ANL-W personnel collect soil samples annually at locations along the major wind directions and at crosswind locations around the ANL-W facility. Samples are analyzed for low-level gamma-emitting radionuclides, and uranium, plutonium, and thorium isotopes. Sufficient material to fill a 500 mL (16 oz.) wide mouth jar is collected from 0-5 cm (0-2 in.) depth within an approximately 1 m2 (~11 ft2) area.
NRF personnel collect soil samples around the NRF facility. These samples are analyzed for gamma radionuclides. Results are reported in Bechtel Bettis (2004).
Historical Background - Measurements of radiation in the environment have been made on the INEEL since 1958. The technology used for radiation measurements at fixed locations has evolved from film badges to thermoluminescent dosimeters (TLDs). In addition to these locations, surveys using hand-held and vehicle-mounted, radiation instruments have been conducted since at least 1959. Aerial radiological surveys were also performed in 1959, 1966, 1974, 1982, and 1990.

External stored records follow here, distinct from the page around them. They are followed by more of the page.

Lemma holds_set l f k x : holds l f → 0 ≤ k < 16 →
  ∃ l', set_index l k x = Some l' ∧ holds l' (λ i, if i =? k then x else f i).
Proof.
  intros [Hl Hi] Hk. eexists. split; [apply set_index_ok; lia|]. set (l' := <[Z.to_nat k:=x]> l).
  assert (set_index l k x = Some l') as Hs by (apply set_index_ok; lia).
  split; [by apply set_index_inv in Hs as [_ ->]|]. intros i Hr.
  rewrite (index_set_index _ _ _ _ _ Hs). case_match; zify_bool; [done|by apply Hi].
Qed.

Definition with_titles (l m : list (option (list byte))) : NacpBuilder :=
  NacpBuilder_new <| nb_names := l |> <| nb_authors := m |>.

Lemma holds_ext l f g : holds l f → (∀ i, f i = g i) → holds l g.
Proof. intros [Hl Hi] Hfg. split; [done|]. intros i Hr. by rewrite Hi, Hfg. Qed.

Lemma apply_setter_spec l m f g s : holds l f → holds m g →
  ∃ l' m', apply_setter (with_titles l m) s = Some (with_titles l' m') ∧
    holds l' (λ i, entry_after (name_for i) (f i) s) ∧ holds m' (λ i, entry_after (author_for i) (g i) s).
Proof.
  intros Hl Hm. destruct s as [x|lang x|x|lang x]; cbn [apply_setter].
  - eexists _, m. split; [done|]. split; [by apply (holds_fill _ f)|done].
  - unfold nacp_name_for_language. destruct (language_index lang) as (k & Hk & _ & Hr). rewrite Hk.
    destruct (holds_set l f k (Some x) Hl Hr) as (l' & Hs & Hl'). exists l', m.
    change (nb_names (with_titles l m)) with l. rewrite Hs. split; [done|]. split; [|done].
    eapply holds_ext; [exact Hl'|]. intros i. unfold entry_after, name_for. rewrite Hk.
    destruct (Z.eqb_spec i k) as [->|Hne]; [by rewrite bool_decide_true|]. rewrite bool_decide_false; congruence.
  - eexists l, _. split; [done|]. split; [done|by apply (holds_fill _ g)].
  - unfold nacp_author_for_language. destruct (language_index lang) as (k & Hk & _ & Hr). rewrite Hk.
    destruct (holds_set m g k (Some x) Hm Hr) as (m' & Hs & Hm'). exists l, m'.
    change (nb_authors (with_titles l m)) with m. rewrite Hs. split; [done|]. split; [done|].
    eapply holds_ext; [exact Hm'|]. intros i. unfold entry_after, author_for. rewrite Hk.
    destruct (Z.eqb_spec i k) as [->|Hne]; [by rewrite bool_decide_true|]. rewrite bool_decide_false; congruence.
Qed.

Lemma apply_setters_spec setters l m f g : holds l f → holds m g →
  ∃ l' m', apply_setters (with_titles l m) setters = Some (with_titles l' m') ∧
    holds l' (λ i, foldl (entry_after (name_for i)) (f i) setters) ∧
    holds m' (λ i, foldl (entry_after (author_for i)) (g i) setters).
Proof.
  revert l m f g. induction setters as [|s setters IH]; intros l m f g Hl Hm; [by exists l, m|].
  destruct (apply_setter_spec l m f g s Hl Hm) as (l1 & m1 & Hs & Hl1 & Hm1).
  destruct (IH _ _ _ _ Hl1 Hm1) as (l2 & m2 & Hr & Hl2 & Hm2). exists l2, m2.
  cbn [apply_setters]. rewrite Hs. cbn [mbind option_bind]. done.
Qed.

Lemma holds_new : holds (replicate 16 None) (λ _, None).
Proof. split; [done|]. intros i Hi. by apply (index_zrep 16). Qed.
(* ===== verification/Elf.v ===== *)
(** * ELF segments: [elf/segments.rs]

    From a linked ELF to the segments an NRO or NSO builder is filled with. The ELF itself is read by
    the object crate, which is third-party: the class [ObjectElf] takes what the code asks of it as a
    parameter, with what its documentation says as laws. An [option] whose [None] is a panic is the
    result of an infallible function. *)

From S2P Require Import Prelude Bytes Strs Layout Crates Nro Nso.
#[local] Open Scope Z_scope.

(** ** The object crate *)

(** What [ObjectSegment] and [ObjectSection] tell; [None] stands for an error the code does not look
    into. *)
Record ElfSegment := {
  seg_address : Z;
  seg_mem_size : Z;
  seg_file_range : Z * Z;
  seg_data : option (list byte);
}.
Record ElfSection := {
  sec_name : option (list byte);
  sec_address : Z;
  sec_size : Z;
  sec_is_note : bool;
  sec_data : option (list byte);
}.

Record segment_ok (s : ElfSegment) : Prop := {
  so_address : is_u64 (seg_address s);
  so_mem_size : is_u64 (seg_mem_size s);
  so_file_size : is_u64 (seg_file_range s).2;
  (** The data of a segment is its file range. *)
  so_data_len l : seg_data s = Some l → len l = (seg_file_range s).2;
}.

Class ObjectElf := {
  PT_LOAD : Z;
  NT_GNU_BUILD_ID : Z;
  elf : Type;
  read_error : Type;
  elf_parse : list byte → read_error + elf;
  is_aarch64 : elf → bool;
  (** [elf_program_headers]: the type of each, with the segment it describes. *)
  program_headers : elf → list (Z * ElfSegment);
  (** [Object::segments]. *)
  segments : elf → list ElfSegment;
  sections : elf → list ElfSection;
  (** "Get an iterator for the loadable segments in the file. For ELF, this is program headers with
      type [PT_LOAD]." *)
  segments_spec e : segments e = (filter (λ h, h.1 = PT_LOAD) (program_headers e)).*2;
  NT_GNU_BUILD_ID_u32 : is_u32 NT_GNU_BUILD_ID;
  segments_ok e : Forall segment_ok (segments e);
}.

(** ** Parsing *)

Record SectionInfo := {
  si_addr : Z;
  si_size : Z;
}.
(* ===== verification/TestsRomFs.v ===== *)
(** * The unit tests of [raw/romfs.rs] and [write/romfs.rs] *)

From S2P Require Import Prelude Bytes Layout TestKit RomFsRaw RomFsTree RomFsWrite.
#[local] Open Scope Z_scope.
#[local] Existing Instance zerocopy_reference.

(** ** [raw/romfs.rs] *)

(** The offset of the root directory's entry. *)
Definition ROOT : Z := 0.

Definition path_hash_with_an_empty_name_returns_the_seeded_parent : option bool :=
  Some (path_hash ROOT (b "") =? 123456789).

Definition path_hash_with_a_different_parent_returns_a_different_hash : option bool :=
  let sibling_dir := 0x18 in
  Some (negb (path_hash sibling_dir (b "data") =? path_hash ROOT (b "data"))).

(** The name is the four characters U+30D5 U+30A1 U+30A4 U+30EB, in UTF-8. *)
Definition path_hash_with_a_multi_byte_name_hashes_every_byte : option bool :=
  let name := [xe3; x83; x95; xe3; x82; xa1; xe3; x82; xa4; xe3; x83; xab] in
  Some (path_hash ROOT name =? 0xF3B584EB).

(** ** [write/romfs.rs] *)

Definition build_lays_out_entries_by_path_regardless_of_insertion_order : option bool :=
  sorted ← expect (add_file RomFsBuilder_new (b "/alpha/one.txt") (b "one"));
  sorted ← expect (add_file sorted (b "/alpha/two.txt") (b "two"));
  sorted ← expect (add_file sorted (b "/beta/three.txt") (b "three"));
  shuffled ← expect (add_file RomFsBuilder_new (b "/beta/three.txt") (b "three"));
  shuffled ← expect (add_file shuffled (b "/alpha/two.txt") (b "two"));
  shuffled ← expect (add_file shuffled (b "/alpha/one.txt") (b "one"));
  from_sorted ← expect (build sorted);
  from_shuffled ← expect (build shuffled);
  Some (bool_decide (from_sorted = from_shuffled)).

Example romfs_tests_pass : Forall passes
  [path_hash_with_an_empty_name_returns_the_seeded_parent;
   path_hash_with_a_different_parent_returns_a_different_hash;
   path_hash_with_a_multi_byte_name_hashes_every_byte;
   build_lays_out_entries_by_path_regardless_of_insertion_order].
Proof. repeat constructor; vm_compute; reflexivity. Qed.
Definition world (upload : Fetched UploadData) : World :=
  {| clock := js "10:31";
     dateNow := 1730000000000;
     chatApi := fun m => Response true (Some {| response_text := js "Xin chào! " ++ m |});
     invoicesApi :=
       Response true
         (Some {| body_data := Some [invoice (js "INV-1") (9 # 10); invoice (js "INV-2") (1 # 2)];
                  body_invoices := None |});
     uploadApi := fun _ => upload;
     cameraGranted := true;
     context2d := true;
     blobMade := true |}.

Definition billFile : File := {| file_name := js "bill.jpg" |}.

Definition typing (input : jsstring) (f : option File) (cam : bool) : Dashboard :=
  {| currentView := dashboard; messages := messages initialDashboard;
     inputMessage := input; uploadedFile := f; cameraActive := cam;
     isTyping := false; isProcessing := false; showQuickSuggestions := false;
     videoRef := if cam then Some true else None;
     fileInputValue := match f with Some x => file_name x | None => [] end;
     calls := [] |}.

Definition pipelineConfig : Pipeline.Config :=
  {| Pipeline.acceptedTypes := [js "image/jpeg"; js "image/png"];
     Pipeline.maxBytes := 10;
     Pipeline.fieldWeight := 7 # 10;
     Pipeline.engineWeight := 3 # 10;
     Pipeline.reviewThreshold := 6 # 10 |}.

Definition emptySystem : Pipeline.System :=
  {| Pipeline.jobs := []; Pipeline.queue := []; Pipeline.images := [];
     Pipeline.records := []; Pipeline.nextJobId := 1; Pipeline.sysClock := 0 |}.

Definition jpeg : Pipeline.Upload :=
  {| Pipeline.contentType := js "image/jpeg";
     Pipeline.payload := [255; 216; 255]%N;
     Pipeline.owner := 7 |}.

(** More fields than required and a confident engine: the score exceeds
    one before it is clipped. *)
Definition overfull : Pipeline.Extraction :=
  {| Pipeline.exJob := 1; Pipeline.exType := Pipeline.electricity;
     Pipeline.exPopulated := 5; Pipeline.exRequired := 4;
     Pipeline.exEngine := Some (9 # 10)%Q;
     Pipeline.exText := js "HOA DON TIEN DIEN" |}.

Current Programs - Environmental TLDs are used to measure ambient ionizing radiation exposures. The TLDs measure ionizing radiation exposures from all external sources. External sources include natural radioactivity in the air and soil, cosmic radiation from space, residual fallout from nuclear weapons tests, radioactivity from fossil fuel burning, and radioactive effluents from INEEL operations and other industrial processes.
At each location, a dosimeter holder containing four individual chips is placed one meter (three feet) above ground level. The M&O contractor maintains dosimeters at 13 offsite locations and 135 locations on the INEEL. The ESER contractor has dosimeters at 14 offsite locations. The dosimeter card at each location is changed semiannually, and cumulative gamma radiation is measured by the M&O contractor Dosimetry Unit.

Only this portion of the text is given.